(* ===== verification/OperatorSync.v ===== *)
(** The operator's changes of the running cluster ([internal/controller/cluster.go],
    [deployControllerDeployment] of [resources.go]): images, seccomp profiles and TLS of the
    daemon sets, the relay and the controller, the configuration map, the status of the
    resource, and the recommended policies.

    Requests are behind [KubeApi], one instance for each kind of object in the same world;
    the variables are read when an update runs. *)
From Stdlib Require Import Ascii String.
From S2P Require Import Prelude GoStrings Common KubeApi AppArmorEnforcer OperatorConfig OperatorObjects.

Open Scope string_scope.
Open Scope Z_scope.

Definition RelayDeploymentName : string := "kubearmor-relay".
Definition KubeArmorControllerDeploymentName : string := "kubearmor-controller".
Definition KubeArmorConfigMapName : string := "kubearmor-config".

(** The daemon sets with KubeArmor's label *)
Class KubeList (T W : Type) := api_list : W → list T + KubeErr.
Class KubeListLaw {T W : Type} (A : KubeList T W) (name : T → string)
    (objects : W → gmap string T) : Prop :=
  list_law w (named : ∀ n x, objects w !! n = Some x → name x = n) :
    match api_list w with
    | inl l => ((λ x, (name x, x)) <$> l) ≡ₚ map_to_list (objects w)
    | inr _ => True
    end.

Record KConfigMap := { cm_Name : string; cm_Data : gmap string string }.
Definition set_cm_Data (d : gmap string string) (cm : KConfigMap) : KConfigMap :=
  {| cm_Name := cm_Name cm; cm_Data := d |}.

(** The status of a resource *)
Record ConfigObject := { cr_Name : string; cr_Phase : string; cr_Message : string }.

(** ** Workloads *)

Section workloads.
Context `{R : GoRange} {W : Type}.
Context {KD : KubeApi DaemonSet W} {KL : KubeList DaemonSet W} {KP : KubeApi Deployment W}.
Context (env : string → string).

(** What an update leaves: the world and the error it returns *)
Definition Outcome : Type := W * option KubeErr.

(** The daemon sets are updated in order, those without a result are left out; at an error
    the loop stops or goes on and returns the last one. *)
Fixpoint update_each (stop : bool) (f : DaemonSet → Res (option DaemonSet))
    (items : list DaemonSet) (w : W) (err : option KubeErr) : Res Outcome :=
  match items with
  | [] => Ok (w, err)
  | ds :: items =>
      r ← f ds;
      match r with
      | None => update_each stop f items w err
      | Some ds =>
          match api_update ds w with
          | (w, None) => update_each stop f items w err
          | (w, Some e) => if stop then Ok (w, Some e) else update_each stop f items w (Some e)
          end
      end
  end.

Definition update_listed (stop : bool) (f : DaemonSet → Res (option DaemonSet)) (w : W)
    (err : option KubeErr) : Res Outcome :=
  match api_list w with
  | inr e => Ok (w, Some e)
  | inl items => update_each stop f items w err
  end.

(** One deployment is read, changed and updated. *)
Definition update_deployment (f : Deployment → Res Deployment) (name : string) (w : W)
    (err : option KubeErr) : Res Outcome :=
  match api_get name w with
  | inr e => Ok (w, Some e)
  | inl d =>
      d ← f d;
      match api_update d w with
      | (w, None) => Ok (w, err)
      | (w, Some e) => Ok (w, Some e)
      end
  end.

Definition some_daemonset (r : Res DaemonSet) : Res (option DaemonSet) := ds ← r; Ok (Some ds).

Definition image_step (im : Images) (port : Z) (r : Res Outcome) (img : string) : Res Outcome :=
  st ← r;
  let '(w, err) := st in
  if String.eqb img "kubearmor" || String.eqb img "init" then
    update_listed false (λ ds, some_daemonset (update_daemonset env im ds)) w err
  else if String.eqb img "relay" then
    update_deployment (update_relay env im) RelayDeploymentName w err
  else if String.eqb img "controller" || String.eqb img "rbac" then
    update_deployment (update_controller env im port) KubeArmorControllerDeploymentName w err
  else Ok (w, err).

Definition UpdateKubeArmorImages (im : Images) (port : Z) (images : list string) (w : W)
    : Res Outcome := foldl (image_step im port) (Ok (w, None)) images.

Definition UpdateKubearmorSeccomp (enabled : bool) (w : W) : Res Outcome :=
  update_listed false (update_seccomp enabled) w None.

(** The relay first; at the first error it gives up. *)
Definition UpdateTlsVolumeAndVolumeMounts (add : bool) (w : W) : Res Outcome :=
  r ← update_deployment (update_tls_relay add) RelayDeploymentName w None;
  match r with
  | (w, Some e) => Ok (w, Some e)
  | (w, None) => update_listed true (λ ds, some_daemonset (update_tls_daemonset add ds)) w None
  end.

(** ** The controller *)

Definition SecurityFsSelector (with_securityfs : bool) : gmap string string :=
  if with_securityfs then {[ SecurityFsLabel := "yes" ]} else ∅.

Definition set_pt_selector (s : gmap string string) (t : PodTemplate) : PodTemplate :=
  {| pt_Labels := pt_Labels t; pt_NodeSelector := s; pt_Init := pt_Init t;
     pt_Containers := pt_Containers t; pt_Volumes := pt_Volumes t; pt_Secrets := pt_Secrets t;
     pt_Tolerations := pt_Tolerations t |}.

Definition first_args (t : PodTemplate) : list string :=
  match pt_Containers t with c :: _ => co_Args c | [] => [] end.

(** The object that is kept: its port, argument and selector are set. *)
Definition prepare_controller (with_securityfs : bool) (port : Z) (d : Deployment)
    : Res Deployment :=
  match pt_Containers (de_Template d) with
  | [] => Panic
  | c :: cs =>
      ports ← at_head (λ _, port) (co_Ports c);
      let c := set_co_ports ports
                 (set_co_args (UpdateArgsIfDefinedAndUpdated (co_Args c) [port_arg port]).1 c) in
      Ok (set_de_template (set_pt_selector (SecurityFsSelector with_securityfs)
                             (set_pt_containers (c :: cs) (de_Template d))) d)
  end.

(** A deployment without the first container's arguments of [d], or with another selector,
    gets the containers and the selector of [d].  [on_error] is the object that the client
    returns with an error. *)
Definition deployControllerDeployment (on_error : Deployment) (with_securityfs : bool) (port : Z)
    (d : Deployment) (w : W) : Res (Deployment * Outcome) :=
  d ← prepare_controller with_securityfs port d;
  let sync (c : Deployment) :=
    api_update (set_de_template
      (set_pt_selector (SecurityFsSelector with_securityfs)
         (set_pt_containers (pt_Containers (de_Template d)) (de_Template c))) c) w in
  match api_get (de_Name d) w with
  | inr NotFound => Ok (d, api_create d w)
  | r =>
      let c := match r with inl c => c | inr _ => on_error end in
      let t := de_Template c in
      let no_selector := bool_decide (pt_NodeSelector t = ∅) in
      if with_securityfs && no_selector || negb with_securityfs && negb no_selector
      then Ok (d, sync c)
      else match pt_Containers t with
      | [] => Panic
      | _ =>
          if bool_decide (first_args t = first_args (de_Template d)) then Ok (d, (w, None))
          else Ok (d, sync c)
      end
  end.

(** The object as [WatchRequiredResources] prepares it when it starts *)
Definition annotate_arg : string := "annotateExisting=true".
Definition controller_object (annotateExisting : bool) (im : Images) : Deployment :=
  let base := ["--leader-elect"; "--health-probe-bind-address=:8081"; "--annotateExisting=false"] in
  let i := im_Controller im in
  let args := (UpdateArgsIfDefinedAndUpdated base (is_Args i)).1 in
  let args := if annotateExisting
              then (UpdateArgsIfDefinedAndUpdated args [annotate_arg]).1 else args in
  {| de_Name := KubeArmorControllerDeploymentName;
     de_Template :=
       {| pt_Labels := {[ "kubearmor-app" := "kubearmor-controller" ]}; pt_NodeSelector := ∅;
          pt_Init := [];
          pt_Containers := [{| co_Name := "manager"; co_Image := controller_image env im;
            co_Pull := is_PullPolicy i; co_Args := args; co_Ports := [9443];
            co_Mounts := [{| mo_Name := "cert"; mo_Path := "/tmp/k8s-webhook-server/serving-certs";
                             mo_ReadOnly := true |}]; co_Seccomp := None |}];
          pt_Volumes := [{| vo_Name := "cert"; vo_Source := "kubearmor-controller-webhook-server-cert" |}];
          pt_Secrets := or_global (im_GlobalSecrets im)
            (UpdateImagePullSecretsIfDefinedAndUpdated [] (is_Secrets i)).1;
          pt_Tolerations := or_global (im_GlobalTolerations im)
            (UpdateTolerationsIfDefinedAndUpdated [] (is_Tolerations i)).1 |} |}.
End workloads.
Arguments Outcome : clear implicits.

(** ** The configuration map and the status *)

Section status.
Context {W : Type} {KM : KubeApi KConfigMap W} {KC : KubeApi ConfigObject W}.

(** [wait.ExponentialBackoff] with this number of steps: whether an attempt was done *)
Context (backoff : nat → (W → W * bool) → W → W * bool).

Definition status_attempt (cfg phase message : string) (w : W) : W * bool :=
  match api_get cfg w with
  | inr _ => (w, false)
  | inl c =>
      if String.eqb (cr_Phase c) phase && String.eqb (cr_Message c) message then (w, true)
      else match api_update {| cr_Name := cr_Name c; cr_Phase := phase; cr_Message := message |} w with
           | (w, None) => (w, true)
           | (w, Some _) => (w, false)
           end
  end.
Definition UpdateCrdStatus (cfg phase message : string) (w : W) : W :=
  (backoff 5 (status_attempt cfg phase message) w).1.

(** A map that is not there counts as updated. *)
Definition config_attempt (data : gmap string string) (w : W) : W * bool :=
  match api_get KubeArmorConfigMapName w with
  | inr NotFound => (w, true)
  | inr _ => (w, false)
  | inl cm =>
      match api_update (set_cm_Data data cm) w with
      | (w, None) => (w, true)
      | (w, Some _) => (w, false)
      end
  end.

Definition running_message : string := "Kubearmor Application is Up and Running".
Definition updation_failed : string := "Failed to update KubeArmor configuration".

Definition UpdateKubeArmorConfigMap (cfg : string) (data : gmap string string) (w : W) : W :=
  match backoff 5 (config_attempt data) w with
  | (w, true) => UpdateCrdStatus cfg "Running" running_message w
  | (w, false) => UpdateCrdStatus cfg "Error" updation_failed w
  end.
End status.

(** ** Recommended policies *)

(** A nil map of annotations is [None]; [cp_Rest] is all else. *)
Record ClusterPolicy := {
  cp_Name : string; cp_Annotations : option (gmap string string);
  cp_Exprs : list MatchExpression; cp_Rest : string }.

(** An entry of the embedded directory: a directory, a file that cannot be read or decoded,
    or a policy *)
Inductive PolicyEntry := EntryDir | EntryBroken | EntryPolicy (p : ClusterPolicy).

Definition empty_policy : ClusterPolicy :=
  {| cp_Name := ""; cp_Annotations := None; cp_Exprs := []; cp_Rest := "" |}.

Definition managed_by : string := "app.kubernetes.io/managed-by".
Definition operator_name : string := "kubearmor-operator".
Definition managed (p : ClusterPolicy) : bool :=
  bool_decide (default ∅ (cp_Annotations p) !! managed_by = Some operator_name).

Definition set_cp_Exprs (l : list MatchExpression) (p : ClusterPolicy) : ClusterPolicy :=
  {| cp_Name := cp_Name p; cp_Annotations := cp_Annotations p; cp_Exprs := l;
     cp_Rest := cp_Rest p |}.
(** The write to a nil map panics. *)
Definition annotate_managed (p : ClusterPolicy) : Res ClusterPolicy :=
  match cp_Annotations p with
  | None => Panic
  | Some m => Ok {| cp_Name := cp_Name p; cp_Annotations := Some (<[managed_by := operator_name]> m);
                    cp_Exprs := cp_Exprs p; cp_Rest := cp_Rest p |}
  end.

Section recommended.
Context {W : Type} {KP : KubeApi ClusterPolicy W} (rp : RecommendedPolicies).

Definition recommend_policy (csp : ClusterPolicy) (w : W) : Res W :=
  if bool_decide (cp_Name csp ∈ rp_ExcludePolicy rp) then Ok (api_delete (cp_Name csp) w).1
  else
    csp ← annotate_managed (set_cp_Exprs (rp_MatchExpressions rp) csp);
    match api_create csp w with
    | (w, Some AlreadyExists) =>
        match api_get (cp_Name csp) w with
        | inr _ => Ok w
        | inl pol =>
            if bool_decide (cp_Exprs pol = rp_MatchExpressions rp) then Ok w
            else Ok (api_update (set_cp_Exprs (rp_MatchExpressions rp) pol) w).1
        end
    | (w, _) => Ok w
    end.

Definition withdraw_policy (csp : ClusterPolicy) (w : W) : W :=
  match api_get (cp_Name csp) w with
  | inl pol => if managed pol then (api_delete (cp_Name csp) w).1 else w
  | inr _ => w
  end.

Definition watch_entry (r : Res W) (e : PolicyEntry) : Res W :=
  w ← r;
  match e with
  | EntryBroken => Ok w
  | EntryDir => if rp_Enable rp then recommend_policy empty_policy w else Ok w
  | EntryPolicy csp => if rp_Enable rp then recommend_policy csp w else Ok (withdraw_policy csp w)
  end.

(** [policies] is the directory, or an error. *)
Definition WatchRecommendedPolicies (policies : option (list PolicyEntry)) (w : W)
    : Res (W * bool) :=
  match policies with
  | None => Ok (w, false)
  | Some l => w ← foldl watch_entry (Ok w) l; Ok (w, true)
  end.
End recommended.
:::
Send back the lines of the records word for word, from the very first through the line containing "T → string)".

[Written response]
(* ===== verification/OperatorSync.v ===== *)
(** The operator's changes of the running cluster ([internal/controller/cluster.go],
    [deployControllerDeployment] of [resources.go]): images, seccomp profiles and TLS of the
    daemon sets, the relay and the controller, the configuration map, the status of the
    resource, and the recommended policies.

    Requests are behind [KubeApi], one instance for each kind of object in the same world;
    the variables are read when an update runs. *)
From Stdlib Require Import Ascii String.
From S2P Require Import Prelude GoStrings Common KubeApi AppArmorEnforcer OperatorConfig OperatorObjects.

Open Scope string_scope.
Open Scope Z_scope.

Definition RelayDeploymentName : string := "kubearmor-relay".
Definition KubeArmorControllerDeploymentName : string := "kubearmor-controller".
Definition KubeArmorConfigMapName : string := "kubearmor-config".

(** The daemon sets with KubeArmor's label *)
Class KubeList (T W : Type) := api_list : W → list T + KubeErr.
Class KubeListLaw {T W : Type} (A : KubeList T W) (name : T → string)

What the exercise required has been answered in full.